-- Data in this exercise follows --

(** * Webcamoid media pipeline: element life cycle, caps negotiation,
    AAC header derivation, WebM muxing and PipeWire defaults.

  A shallow embedding of
  - [audioencoderfaacelement.cpp]  (module [Faac]),
  - [videoencoderrav1eelement.cpp] (module [Rav1e]),
  - [videomuxerwebmelement.cpp]    (module [Webm]),
  - [audiodevpipewire.cpp]         (module [PipeWire]),
  followed by the properties proved about them. *)

From Stdlib Require Import ZArith String List Bool Lia QArith Qround Sorted.
Import ListNotations.
Open Scope Z_scope.

(* ===================================================================== *)
(** * Machine integers *)
(* ===================================================================== *)

(** C++ fixed-width integers are carried as [Z]; every operation that can
  leave the range is written with its two's-complement wrap-around. *)
Module MachineInt.

Definition to_unsigned (w : Z) (z : Z) : Z := z mod 2 ^ w.

Definition to_signed (w : Z) (z : Z) : Z :=
  (z + 2 ^ (w - 1)) mod 2 ^ w - 2 ^ (w - 1).

Definition int_min : Z := - 2 ^ 31.
Definition int_max : Z := 2 ^ 31 - 1.
Definition qint64_max : Z := 2 ^ 63 - 1.
Definition quint64_max : Z := 2 ^ 64 - 1.

Definition to_int (z : Z) : Z := to_signed 32 z.
Definition to_qint64 (z : Z) : Z := to_signed 64 z.
Definition to_quint32 (z : Z) : Z := to_unsigned 32 z.
Definition to_quint64 (z : Z) : Z := to_unsigned 64 z.

(** [qAbs] on [int]: [t >= 0 ? t : -t], the negation wrapping. *)
Definition qAbs (t : Z) : Z := if 0 <=? t then t else to_int (- t).

(** [qBound(min, val, max)] is [qMax(min, qMin(max, val))]. *)
Definition qBound (lo v hi : Z) : Z := Z.max lo (Z.min hi v).

End MachineInt.

(* ===================================================================== *)
(** * The common caps, packet and element model *)
(* ===================================================================== *)

Module Ak.

(** [AkElement::ElementState]. *)
Inductive ElementState : Type :=
| ElementStateNull
| ElementStatePaused
| ElementStatePlaying.

Definition ElementState_eqb (a b : ElementState) : bool :=
  match a, b with
  | ElementStateNull, ElementStateNull
  | ElementStatePaused, ElementStatePaused
  | ElementStatePlaying, ElementStatePlaying => true
  | _, _ => false
  end.

(** [AkAudioCaps::SampleFormat]; the encoder table only names [s16] and
    [s32] (and [flt], commented out), every other member of the enum is
    one more constructor here. *)
Inductive SampleFormat : Type :=
| SampleFormat_none
| SampleFormat_s8
| SampleFormat_u8
| SampleFormat_s16
| SampleFormat_u16
| SampleFormat_s32
| SampleFormat_u32
| SampleFormat_flt
| SampleFormat_dbl.

Definition SampleFormat_eqb (a b : SampleFormat) : bool :=
  match a, b with
  | SampleFormat_none, SampleFormat_none
  | SampleFormat_s8, SampleFormat_s8
  | SampleFormat_u8, SampleFormat_u8
  | SampleFormat_s16, SampleFormat_s16
  | SampleFormat_u16, SampleFormat_u16
  | SampleFormat_s32, SampleFormat_s32
  | SampleFormat_u32, SampleFormat_u32
  | SampleFormat_flt, SampleFormat_flt
  | SampleFormat_dbl, SampleFormat_dbl => true
  | _, _ => false
  end.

-- Data in this exercise concluded --

> **Requirement**
A faithful copy of every record is required; output it in full.

> **Response to the task**
(** * Webcamoid media pipeline: element life cycle, caps negotiation,
    AAC header derivation, WebM muxing and PipeWire defaults.

  A shallow embedding of
  - [audioencoderfaacelement.cpp]  (module [Faac]),
  - [videoencoderrav1eelement.cpp] (module [Rav1e]),
  - [videomuxerwebmelement.cpp]    (module [Webm]),
  - [audiodevpipewire.cpp]         (module [PipeWire]),
  followed by the properties proved about them. *)

From Stdlib Require Import ZArith String List Bool Lia QArith Qround Sorted.
Import ListNotations.
Open Scope Z_scope.

(* ===================================================================== *)
(** * Machine integers *)
(* ===================================================================== *)

(** C++ fixed-width integers are carried as [Z]; every operation that can
  leave the range is written with its two's-complement wrap-around. *)
Module MachineInt.

Definition to_unsigned (w : Z) (z : Z) : Z := z mod 2 ^ w.

Definition to_signed (w : Z) (z : Z) : Z :=
  (z + 2 ^ (w - 1)) mod 2 ^ w - 2 ^ (w - 1).

Definition int_min : Z := - 2 ^ 31.
Definition int_max : Z := 2 ^ 31 - 1.
Definition qint64_max : Z := 2 ^ 63 - 1.
Definition quint64_max : Z := 2 ^ 64 - 1.

Definition to_int (z : Z) : Z := to_signed 32 z.
Definition to_qint64 (z : Z) : Z := to_signed 64 z.
Definition to_quint32 (z : Z) : Z := to_unsigned 32 z.
Definition to_quint64 (z : Z) : Z := to_unsigned 64 z.

(** [qAbs] on [int]: [t >= 0 ? t : -t], the negation wrapping. *)
Definition qAbs (t : Z) : Z := if 0 <=? t then t else to_int (- t).

(** [qBound(min, val, max)] is [qMax(min, qMin(max, val))]. *)
Definition qBound (lo v hi : Z) : Z := Z.max lo (Z.min hi v).

End MachineInt.

(* ===================================================================== *)
(** * The common caps, packet and element model *)
(* ===================================================================== *)

Module Ak.

(** [AkElement::ElementState]. *)
Inductive ElementState : Type :=
| ElementStateNull
| ElementStatePaused
| ElementStatePlaying.

Definition ElementState_eqb (a b : ElementState) : bool :=
  match a, b with
  | ElementStateNull, ElementStateNull
  | ElementStatePaused, ElementStatePaused
  | ElementStatePlaying, ElementStatePlaying => true
  | _, _ => false
  end.

(** [AkAudioCaps::SampleFormat]; the encoder table only names [s16] and
    [s32] (and [flt], commented out), every other member of the enum is
    one more constructor here. *)
Inductive SampleFormat : Type :=
| SampleFormat_none
| SampleFormat_s8
| SampleFormat_u8
| SampleFormat_s16
| SampleFormat_u16
| SampleFormat_s32
| SampleFormat_u32
| SampleFormat_flt
| SampleFormat_dbl.

Definition SampleFormat_eqb (a b : SampleFormat) : bool :=
  match a, b with
  | SampleFormat_none, SampleFormat_none
  | SampleFormat_s8, SampleFormat_s8
  | SampleFormat_u8, SampleFormat_u8
  | SampleFormat_s16, SampleFormat_s16
  | SampleFormat_u16, SampleFormat_u16
  | SampleFormat_s32, SampleFormat_s32
  | SampleFormat_u32, SampleFormat_u32
  | SampleFormat_flt, SampleFormat_flt
  | SampleFormat_dbl, SampleFormat_dbl => true
  | _, _ => false
  end.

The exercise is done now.